The 2018 resolution, known as UNSC 2231, has maintained a previous ban on Iran’s development of ballistic missiles. Yet, as part of its “sunsets” that gradually ease Iranian sanctions, the missile ban is due to expire in October 2023, less than six months from now. 

“How are the U.S. and the E-3 planning to deal with that expiration?” the policy director at United Against Nuclear Iran, Jason Brodsky, asks while speaking with the Sun.

While all eyes are on the nuclear program, he notes, Tehran’s race to perfect missiles, including those that can deliver nuclear weapons, receives little attention. 

The White House denies that it is ignoring Iran’s missile program. “The Biden administration has been very clear, very concise, and very firm on pushing back against Iran’s destabilizing activities in the region, to include the development and improving ballistic program,” the national security council’s spokesman, John Kirby, said Tuesday. 

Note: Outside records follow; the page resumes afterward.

(** The handler of an action; what it throws is reported to the console. *)
Definition run (a : action) : M unit :=
  listener
    match a with
    | Second => tick
    | TypeNickname text => NicknameForm.type text
    | SubmitNickname => submit_nickname
    | TypeAnswer text => QuizQuestion.type text
    | CheckAnswer key => QuizQuestion.check key
    | ClickSubmit => click_submit
    | Press key => press key
    | ClickTryAgain => click_try_again
    | QuestionArrives r => QuizApplication.fetchQuestions_resume r
    | AnswerJudged r => QuizApplication.submitAnswer_resume r
    | NextQuestionArrives r => QuizApplication.submitAnswer_next r
    | Timeout => QuizApplication.on_timeout
    | QuizCompleted accumulatedTime => QuizApplication.on_quiz_completed accumulatedTime
    end.

Definition is_restart (a : action) : bool :=
  match a with ClickTryAgain => true | _ => false end.

End Browser.

(* ================================================================== *)
(** * The vocabulary of the specification *)
(* ================================================================== *)

Module Spec.

(** A high-score entry [{nickname, score}] with a score in seconds. *)
Definition entry_value (e : string * Z) : value :=
  Obj [("nickname", Str (fst e)); ("score", Num (Int (snd e)))].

Indeed, the Department of the Treasury dutifully imposed new sanctions on an “international procurement network supporting Iran’s missile and military program” on Tuesday. Yet, American sanctions are gradually losing power, as other countries interact with the Islamic Republic.

“Countries like India or South Africa don’t respect U.S. sanctions, but they do respect UN-imposed sanctions,” the president of the Institute for Science and International Security, David Albright, tells the Sun.

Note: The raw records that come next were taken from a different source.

(** C1. In the loop of [backward], on the host: a parent without [grad]
    that receives a gradient buffer gets as [grad] a new tensor holding
    that very buffer; a parent with a [grad] gets as [grad] the result of
    the registered [add] on the old [grad] and the buffer, whose data is
    their elementwise sum.  Consequently, for a leaf [x] that feeds two
    operations with results [u] and [v], themselves summed into [y] of
    shape [(1,)]: [y.backward()] succeeds and leaves in [x.grad] the
    elementwise sum of what [v.backward()] alone and [u.backward()] alone
    leave in [x.grad]. *)
Theorem gradients_accumulate_by_sum :
  (∀ c t T b st,
     heap st !! t = Some T → grad T = None →
     kind b = NdArray → shape b = shape (data T) → default_gpu st = false →
     ∃ st' r R,
       accumulate c t (PBuf b) st = (Ok tt, st') ∧
       heap st' !! t = Some (mkTensor (data T) (Some r) (_ctx T) (gpu T)) ∧
       heap st' !! r = Some R ∧ data R = b)
  ∧ (∀ c t T tg TG b f st,
       heap st !! t = Some T → grad T = Some tg →
       heap st !! tg = Some TG → gpu TG = false →
       kind (data TG) = NdArray → shape (data TG) = shape b →
       kind b = NdArray → shape b = shape (data T) →
       default_gpu st = false →
       methods st !! "__add__" = Some (Dispatch "add") →
       ops st !! "add" = Some f → adds_elementwise f →
       ∃ st' r R,
         accumulate c t (PBuf b) st = (Ok tt, st') ∧
         heap st' !! t = Some (mkTensor (data T) (Some r) (_ctx T) (gpu T)) ∧
         heap st' !! r = Some R ∧
         shape (data R) = shape (data TG) ∧
         elems (data R) = zip_with add (elems (data TG)) (elems b))
  ∧ (∀ st x u v y X U V Y cu cv cy fadd gu gv,
       methods st !! "__add__" = Some (Dispatch "add") →
       ops st !! "add" = Some fadd → adds_elementwise fadd →
       default_gpu st = false →
       is_leaf (heap st) x X →
       is_output (heap st) u U cu [x] → is_output (heap st) v V cv [x] →
       u ≠ v →
       is_output (heap st) y Y cy [u; v] → passes_gradient (cls cy) →
       gpu Y = false → gpu U = false → gpu V = false →
       shape (data Y) = [1] → shape (data U) = [1] → shape (data V) = [1] →
       dtype (data U) = dtype (data Y) → dtype (data V) = dtype (data Y) →
       backward (cls cu) (inst cu) (np_ones [1] (dtype (data Y)))
         = Ok (PBuf gu) →
       backward (cls cv) (inst cv) (np_ones [1] (dtype (data Y)))
         = Ok (PBuf gv) →
       kind gu = NdArray → kind gv = NdArray →
       shape gu = shape (data X) → shape gv = shape (data X) →
       ∃ sty stu stv X' Xu Xv r ru rv R Ru Rv,
         Tensor_backward y true st = (Ok tt, sty) ∧
         Tensor_backward u true st = (Ok tt, stu) ∧
         Tensor_backward v true st = (Ok tt, stv) ∧
         heap sty !! x = Some X' ∧ grad X' = Some r ∧
         heap sty !! r = Some R ∧
         heap stu !! x = Some Xu ∧ grad Xu = Some ru ∧
         heap stu !! ru = Some Ru ∧ data Ru = gu ∧
         heap stv !! x = Some Xv ∧ grad Xv = Some rv ∧
         heap stv !! rv = Some Rv ∧ data Rv = gv ∧
         shape (data R) = shape (data X) ∧
         elems (data R) =
           zip_with add (elems (data Rv)) (elems (data Ru))).
Proof.
  split; [|split].
  - intros c t T b st HT Hg Hk Hs Hdg.
    destruct (accumulate_adopt c t T b st HT Hg Hk Hs Hdg)
      as (st' & Hacc & _ & Hheap).
    destruct (heap_step _ _ _ _ _ _ Hheap HT) as (Ht & Hnew & _ & _).
    exists st', (length (heap st)), (mkTensor b None None false).
    split; [exact Hacc|]. split; [exact Ht|]. split; [|reflexivity].
    specialize (Hnew 0). by rewrite Nat.add_0_r in Hnew.
  - intros c t T tg TG b f st HT Hg HTG HgTG HkTG HsTG Hk Hs Hdg Hadd Hf He.
    destruct (accumulate_add c t T tg TG b f st HT Hg HTG HgTG HkTG HsTG
                Hk Hs Hdg Hadd Hf He)
      as (st' & cx & Hacc & _ & _ & _ & Hheap).
    destruct (heap_step _ _ _ _ _ _ Hheap HT) as (Ht & Hnew & _ & _).
    exists st', (S (length (heap st))),
      (mkTensor (np_add (data TG) b) None (Some cx) false).
    split; [exact Hacc|]. split; [exact Ht|].
    split; [|split; reflexivity].
    specialize (Hnew 1). by rewrite Nat.add_1_r in Hnew.
  - intros st x u v y X U V Y cu cv cy fadd gu gv Hadd Hfadd Helt Hdg HX HU HV
           Huv HY Hpass HgpuY HgpuU HgpuV HsY HsU HsV HdU HdV Hbu Hbv
           Hkgu Hkgv Hsgu Hsgv.
    destruct (diamond_run st x u v y X U V Y cu cv cy fadd gu gv)
      as (sty & cx & Hrun & Hx & Hr & _); try done.
    destruct (chain_run st x u X U cu gu) as (stu & Hrunu & Hxu & Hru);
      try done. { by rewrite HdU. }
    destruct (chain_run st x v X V cv gv) as (stv & Hrunv & Hxv & Hrv);
      try done. { by rewrite HdV. }
    eexists sty, stu, stv, _, _, _, _, _, _, _, _, _.
    split; [exact Hrun|]. split; [exact Hrunu|]. split; [exact Hrunv|].
    split; [exact Hx|]. split; [reflexivity|]. split; [exact Hr|].
    split; [exact Hxu|]. split; [reflexivity|]. split; [exact Hru|].
    split; [reflexivity|].
    split; [exact Hxv|]. split; [reflexivity|]. split; [exact Hrv|].
    split; [reflexivity|]. simpl. split; [done|reflexivity].
Qed.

Meanwhile, Iran is tightening its arms-development relations with Russia, Communist China, and North Korea. Mr. Albright notes that Moscow is “pretty possessive” about its hypersonic missile program. Yet, he adds, it is not out of the question that it may have helped Iran, which is selling drones to Russia for use in the Ukraine war. 

Hypersonic missiles may not be as invincible as advertised. While Russia has long boasted of their capabilities in the field, one of its MiG-mounted Kinzhal, which is classified as a hypersonic missile, was destroyed last month by American Patriot batteries deployed in Ukraine.

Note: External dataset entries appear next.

Lemma retry_loop_trace (left : nat) :
  ∀ (k : nat) (env : nat → Attempt) (w : Worker),
  ∃ new, trace (retry_loop left k env w).1 = trace w ++ new ∧
         (beats w new ≤ left)%nat ∧
         (registrations w new ≤ beats w new)%nat ∧
         ((retry_loop left k env w).2 = RetryError → beats w new = left) ∧
         ((retry_loop left k env w).2 = Succeeded → (1 ≤ beats w new)%nat) ∧
         online (retry_loop left k env w).1 = online w ∧
         timers (retry_loop left k env w).1 = timers w.
Proof.
  induction left as [| left IH]; intros k env w; simpl.
  - exists []. rewrite app_nil_r. simpl. by split_and!.
  - destruct (send_heart_beat_body_trace (env k) w)
      as (new1 & Ht1 & Hb1 & Hr1 & Hc1 & Ho1 & Hm1).
    destruct (send_heart_beat_body (env k) w) as [w1 [| e]]; simpl in *.
    + exists new1. split_and!; try done; lia.
    + destruct (IH (S k) env w1) as (new2 & Ht2 & Hb2 & Hr2 & He2 & Hs2 & Ho2 & Hm2).
      assert (Hu1 : heart_beat_url w1 = heart_beat_url w).
      { unfold heart_beat_url. by rewrite Hc1. }
      assert (Hu2 : register_url w1 = register_url w).
      { unfold register_url. by rewrite Hc1. }
      assert (Hba : beats w (new1 ++ new2) = (beats w new1 + beats w new2)%nat)
        by apply count_occ_app.
      assert (Hra : registrations w (new1 ++ new2)
                    = (registrations w new1 + registrations w new2)%nat)
        by apply count_occ_app.
      assert (Hb2' : beats w1 new2 = beats w new2)
        by (unfold beats; by rewrite Hu1).
      assert (Hr2' : registrations w1 new2 = registrations w new2)
        by (unfold registrations; by rewrite Hu2).
      rewrite Hb2', Hr2' in *.
      exists (new1 ++ new2). rewrite Ht2, Ht1, <- app_assoc, Hba, Hra.
      split_and!; try done; try lia; try congruence.
      * intros Herr. rewrite (He2 Herr). lia.
Qed.

(** X5. One call of [send_heart_beat], whatever the controller does, makes
    at least one and at most five heartbeat POSTs and never more
    registration POSTs than heartbeat POSTs; when it gives up with
    [RetryError] it has made exactly five heartbeat POSTs; and it leaves the
    online flag and the timers as they were. *)
Theorem send_heart_beat_attempts (env : nat → Attempt) (w : Worker) :
  ∃ new, trace (send_heart_beat env w).1 = trace w ++ new ∧
         (1 ≤ beats w new ≤ 5)%nat ∧
         (registrations w new ≤ beats w new)%nat ∧
         ((send_heart_beat env w).2 = RetryError → beats w new = 5%nat) ∧
         online (send_heart_beat env w).1 = online w ∧
         timers (send_heart_beat env w).1 = timers w.
Proof.
  unfold send_heart_beat.
  destruct (retry_loop_trace 5 0 env w)
    as (new & Ht & Hb & Hr & He & Hs & Ho & Hm).
  exists new. split_and!; try done.
  destruct (retry_loop 5 0 env w) as [w' [|]]; simpl in *.
  - by apply Hs.
  - rewrite He; [lia | done].
Qed.

Lemma last_cons_default (t : float) (l : list float) (d d' : float) :
  List.last (t :: l) d = List.last (t :: l) d'.
Proof.
  revert t. induction l as [| u l IH]; intros t; [done |].
  change (List.last (u :: l) d = List.last (u :: l) d'). apply IH.
Qed.

(** X6. In a run of the heartbeat callback, as long as no call has ended
    with [RetryError]: every heartbeat is sent more than the heartbeat
    interval after the one before it (the first one after the reading kept
    at construction), the callback remembers the reading of the last one
    sent, and a run that sends none leaves the worker and the callback
    untouched. *)
Theorem heart_beat_spacing (calls : list (float * (nat → Attempt))) :
  ∀ (hb : WorkerHeartBeat) (w : Worker),
  let '(times, hb', w', o) := heart_beat_run calls hb w in
  spaced (last_time hb) times ∧
  (o = Succeeded → last_time hb' = List.last times (last_time hb)) ∧
  (times = [] → hb' = hb ∧ w' = w).
Proof.
  induction calls as [| [now_time env] calls IH]; intros hb w; simpl.
  - by split_and!.
  - unfold heart_beat_call.
    destruct (negb (online w)).
    { specialize (IH hb w).
      destruct (heart_beat_run calls hb w) as [[[times hb2] w2] o]. done. }
    destruct (PrimFloat.ltb 30 (PrimFloat.sub now_time (last_time hb)))
      eqn:Hlate.
    2:{ specialize (IH hb w).
        destruct (heart_beat_run calls hb w) as [[[times hb2] w2] o]. done. }
    destruct (send_heart_beat env w) as [w1 [|]].
    + specialize (IH {| last_time := now_time |} w1).
      destruct (heart_beat_run calls _ w1) as [[[times hb2] w2] o].
      destruct IH as (Hsp & Hlast & _). simpl. split_and!; try done.
      intros Ho. rewrite (Hlast Ho). simpl.
      destruct times as [| t times]; [done |]. apply last_cons_default.
    + simpl. by split_and!.
Qed.

(** * More on the task queue and the result channels *)

(** X7. [fetch_tasks] neither loses nor reorders tasks: the batch followed
    by the queue it leaves is the queue it found, and the channels are not
    touched. It takes at least one task when the queue is not empty and
    [max_batch_size] is not negative, and with a negative [max_batch_size]
    it takes none, so that queued tasks are never fetched. *)
Theorem fetch_tasks_conserves (w : Worker) :
  (fetch_tasks w).1 ++ task_queue (fetch_tasks w).2 = task_queue w ∧
  task_output (fetch_tasks w).2 = task_output w ∧
  heap (fetch_tasks w).2 = heap w ∧
  (task_queue w ≠ [] → 0 ≤ max_batch_size w → (fetch_tasks w).1 ≠ []) ∧
  (max_batch_size w < 0 →
     (fetch_tasks w).1 = [] ∧ task_queue (fetch_tasks w).2 = task_queue w).
Proof.
  rewrite fetch_tasks_take_drop. simpl. split_and!; try done.
  - apply take_drop.
  - intros Hne Hmax.
    replace (Z.to_nat (max_batch_size w + 1)) with (S (Z.to_nat (max_batch_size w)))
      by lia.
    by destruct (task_queue w).
  - intros Hneg. replace (Z.to_nat (max_batch_size w + 1)) with 0%nat by lia.
    by rewrite take_0, drop_0.
Qed.

(** X8. [add_task] keeps the channel table well formed (every id points to
    a list object, no two ids share one), leaves the binding of every other
    task id and the contents of every existing list object as they were,
    and puts the task at the end of the queue. *)
Theorem add_task_frame (task : Task) (w : Worker) :
  channels_ok w →
  let w' := add_task task w in
  channels_ok w' ∧
  (∀ tid, tid ≠ task_id task → task_output w' !! tid = task_output w !! tid) ∧
  (∀ l q, heap w !! l = Some q → heap w' !! l = Some q) ∧
  List.last (task_queue w') task = task ∧
  length (task_queue w') = S (length (task_queue w)).
Proof.
  intros [Hdom Hinj]. simpl. unfold add_task. simpl.
  set (l' := fresh (dom (heap w))).
  assert (Hfresh : heap w !! l' = None).
  { apply not_elem_of_dom. apply is_fresh. }
  assert (Hold : ∀ tid l, task_output w !! tid = Some l → l ≠ l').
  { intros tid l Hl ->. destruct (Hdom tid l' Hl) as [q Hq]. congruence. }
  split_and!.
  - split; simpl.
    + intros tid l. rewrite lookup_insert. case_decide as Heq.
      * intros [= <-]. rewrite lookup_insert_eq. by eexists.
      * intros Hl. rewrite lookup_insert_ne by (symmetry; by eapply Hold).
        by eapply Hdom.
    + intros tid1 tid2 l. rewrite !lookup_insert.
      case_decide as H1; case_decide as H2.
      * congruence.
      * intros [= <-] Hl. by destruct (Hold tid2 l' Hl).
      * intros Hl [= <-]. by destruct (Hold tid1 l' Hl).
      * apply Hinj.
  - intros tid Hne. by rewrite lookup_insert_ne.
  - intros l q Hq. rewrite lookup_insert_ne; [done |]. intros <-. congruence.
  - by rewrite last_last.
  - rewrite length_app. simpl. lia.
Qed.

Lemma submitted_worker_ok : channels_ok Inputs.submitted_worker.
Proof.
  split.
  - intros tid l.
    change (task_output Inputs.submitted_worker)
      with (<["t1" := 1%positive]> (∅ : gmap string positive)).
    rewrite lookup_insert. case_decide.
    + intros [= <-]. by eexists.
    + by rewrite lookup_empty.
  - intros tid1 tid2 l.
    change (task_output Inputs.submitted_worker)
      with (<["t1" := 1%positive]> (∅ : gmap string positive)).
    rewrite !lookup_insert. repeat case_decide; try congruence;
      rewrite ?lookup_empty; congruence.
Qed.

Lemma add_task_frame_witness :
  channels_ok (add_task (Inputs.mk_task "t2" "b" 4 0) Inputs.submitted_worker) ∧
  heap (add_task (Inputs.mk_task "t2" "b" 4 0) Inputs.submitted_worker)
    !! 1%positive = Some [Inputs.data_event "t1" "x"].
Proof.
  destruct (add_task_frame (Inputs.mk_task "t2" "b" 4 0)
              Inputs.submitted_worker submitted_worker_ok)
    as (H1 & _ & H2 & _).
  split; [exact H1 |]. by apply H2.
Defined.

Lemma poll_loop_idle (tid : string) (l : loc) (n : nat) :
  ∀ (w : Worker) (q : list WorkerResult),
  task_output w !! tid = Some l →
  heap w !! l = Some q →
  Forall (λ e, terminal e = false) q →
  ∃ w', poll_loop tid l (replicate n []) w = (w', take n q, Suspended) ∧
        task_output w' = task_output w ∧
        heap w' !! l = Some (drop n q).
Proof.
  induction n as [| n IH]; intros w q Hout Hheap Hq; simpl.
  - exists w. by rewrite take_0, drop_0.
  - unfold loop_iteration. rewrite Hheap. simpl.
    destruct q as [| e q]; simpl.
    + destruct (IH w [] Hout Hheap Hq) as (w' & Hw' & Ho & Hh).
      exists w'. rewrite Hw'. by rewrite take_nil, drop_nil in *.
    + inversion Hq as [| ? ? He Hq']; subst.
      unfold terminal in He. apply orb_false_iff in He as [-> ->].
      destruct (IH (set_heap (<[l := q]> (heap w)) w) q)
        as (w' & Hw' & Ho & Hh); [done | by simpl; rewrite lookup_insert_eq
                                 | done |].
      exists w'. by rewrite Hw'.
Qed.

(** X9. Events that do not end the stream go through a channel in the
    order they were pushed and one per poll: after the events [evs] (none
    of type ["done"] or ["error"]) have been pushed to the empty channel of
    a task, a consumer that polls [n] times has been handed the first [n]
    of them, is still waiting, and has left the others in the channel. *)
Theorem push_then_consume (tid : string) (w : Worker) (l : loc)
    (evs : list WorkerResult) (n : nat) :
  task_output w !! tid = Some l →
  heap w !! l = Some [] →
  Forall (λ e, terminal e = false) evs →
  ∃ w', fetch_task_result tid (replicate n []) (push_all tid evs w)
          = (w', take n evs, Suspended) ∧
        task_output w' !! tid = Some l ∧
        heap w' !! l = Some (drop n evs).
Proof.
  intros Hout Hheap Hevs.
  destruct (push_all_channel tid l evs [] w Hout Hheap) as [Ho Hh].
  simpl in Hh. unfold fetch_task_result. rewrite Ho, Hout.
  destruct (poll_loop_idle tid l n (push_all tid evs w) evs)
    as (w' & Hw' & Ho' & Hh'); [by rewrite Ho | done | done |].
  exists w'. split_and!; [done | by rewrite Ho', Ho | done].
Qed.

Lemma push_then_consume_witness :
  ∃ w', fetch_task_result "t1" (replicate 1 [])
          (push_all "t1" [Inputs.data_event "t1" "x"; Inputs.data_event "t1" "y"]
             (add_task (Inputs.mk_task "t1" "a" 4 0) Inputs.fresh_worker))
          = (w', [Inputs.data_event "t1" "x"], Suspended) ∧
        heap w' !! 1%positive = Some [Inputs.data_event "t1" "y"].
Proof.
  destruct (push_then_consume "t1"
              (add_task (Inputs.mk_task "t1" "a" 4 0) Inputs.fresh_worker)
              1%positive
              [Inputs.data_event "t1" "x"; Inputs.data_event "t1" "y"] 1
              eq_refl eq_refl ltac:(by repeat constructor))
    as (w' & H1 & _ & H2).
  by exists w'.
Defined.

(** * Delivery of the chunks of a decoding pass *)

Lemma push_chunks_queue (chunks : list WorkerResult) :
  ∀ w : Worker,
  task_queue (push_chunks chunks w).1 = task_queue w ∧
  task_output (push_chunks chunks w).1 = task_output w ∧
  online (push_chunks chunks w).1 = online w ∧
  timers (push_chunks chunks w).1 = timers w ∧
  trace (push_chunks chunks w).1 = trace w.
Proof.
  induction chunks as [| c chunks IH]; intros w; simpl; [done |].
  unfold push_task_result.
  destruct (task_output w !! r_task_id c) as [l |]; [| done].
  destruct (IH (set_heap (alter (λ q, q ++ [c]) l (heap w)) w))
    as (H1 & H2 & H3 & H4 & H5).
  by rewrite H1, H2, H3, H4, H5.
Qed.

(** X10. When the channel table is well formed and every chunk belongs to
    a task that has a channel, [push_chunks] (the loop of
    [inference_generation]) returns without raising, and the channel of
    every task has received exactly the chunks of that task, in the order
    they were yielded, after what it held before. *)
Theorem push_chunks_delivers (chunks : list WorkerResult) :
  ∀ w : Worker,
  channels_ok w →
  (∀ c, c ∈ chunks → is_Some (task_output w !! r_task_id c)) →
  (push_chunks chunks w).2 = Returned ∧
  ∀ tid l q, task_output w !! tid = Some l → heap w !! l = Some q →
    heap (push_chunks chunks w).1 !! l
    = Some (q ++ filter (λ c, r_task_id c = tid) chunks).
Proof.
  induction chunks as [| c chunks IH]; intros w [Hdom Hinj] Hall; simpl.
  - split; [done |]. intros tid l q _ Hq. by rewrite app_nil_r.
  - destruct (Hall c (list_elem_of_here _ _)) as [lc Hlc].
    unfold push_task_result. rewrite Hlc.
    set (w1 := set_heap (alter (λ q, q ++ [c]) lc (heap w)) w).
    destruct (IH w1) as [Hret Hheap].
    { split; simpl.
      - intros tid l Hl. destruct (Hdom tid l Hl) as [q Hq].
        destruct (decide (lc = l)) as [-> | Hne].
        + rewrite lookup_alter_eq, Hq. by eexists.
        + rewrite lookup_alter_ne by done. by eexists.
      - exact Hinj. }
    { intros c' Hc'. apply Hall. by apply list_elem_of_further. }
    split; [done |]. intros tid l q Hl Hq.
    rewrite filter_cons. case_decide as Hid.
    + assert (lc = l) as -> by (rewrite Hid in Hlc; congruence).
      rewrite (Hheap tid l (q ++ [c])); [by rewrite <- app_assoc | done |].
      simpl. by rewrite lookup_alter_eq, Hq.
    + assert (Hne : lc ≠ l).
      { intros ->. apply Hid. by eapply Hinj. }
      rewrite (Hheap tid l q); [done | done |].
      simpl. by rewrite lookup_alter_ne.
Qed.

Yet, as the IRGC unveiled its Fattah Tuesday, the head of its aerospace program, Amir Ali Hajidaze, boasted that “there exists no system that can rival or counter this missile.” Mr. Hajidaze first announced the development of the Fattah last November. On Tuesday he claimed the missile is now ready to be fired.  

The announcement seems to be an attempt to counter increasing Israeli talk about the possibility of countering Iran’s nuclear program militarily. “The need to act in Iran is much closer today than ever before,” a leader of Israel’s opposition party, Benny Gantz, said Tuesday.  

With a range of 1,400 kilometers, or 870 miles, the Fattah can “bypass the most advanced anti-ballistic missile systems of the United States and the Zionist regime, including Israel’s Iron Dome,” Iranian state TV is boasting. 

Yet, 870 miles is just short of the distance to Israel from Iran. Also, Israel’s David’s Sling and Arrow-3 are designed to intercept long-range missiles, not the Iron Dome.  

Regardless, very few useful details can be gleaned from Tuesday’s presentation at Tehran. No missile was actually launched. Instead, most of the show consisted of a video that could be produced by a TikTok noob. 

Observers doubt that Iran has the know-how to develop a true hypersonic missile, which Beijing, Washington, and several other top powers are yet to perfect. Such missiles travel up to 15 times the speed of sound and can change their trajectories to evade detection. Yet, they are very expensive to operate: a salvo of older and cheaper ballistic missiles may be more effective in overwhelming defense systems. 

“This is not to say the Iranian missile program is not threatening, but sometimes IRGC boasts don’t live up to the hype,” Mr. Brodsky says. Regardless, he adds, America and its partners are yet to develop an answer to a growing threat.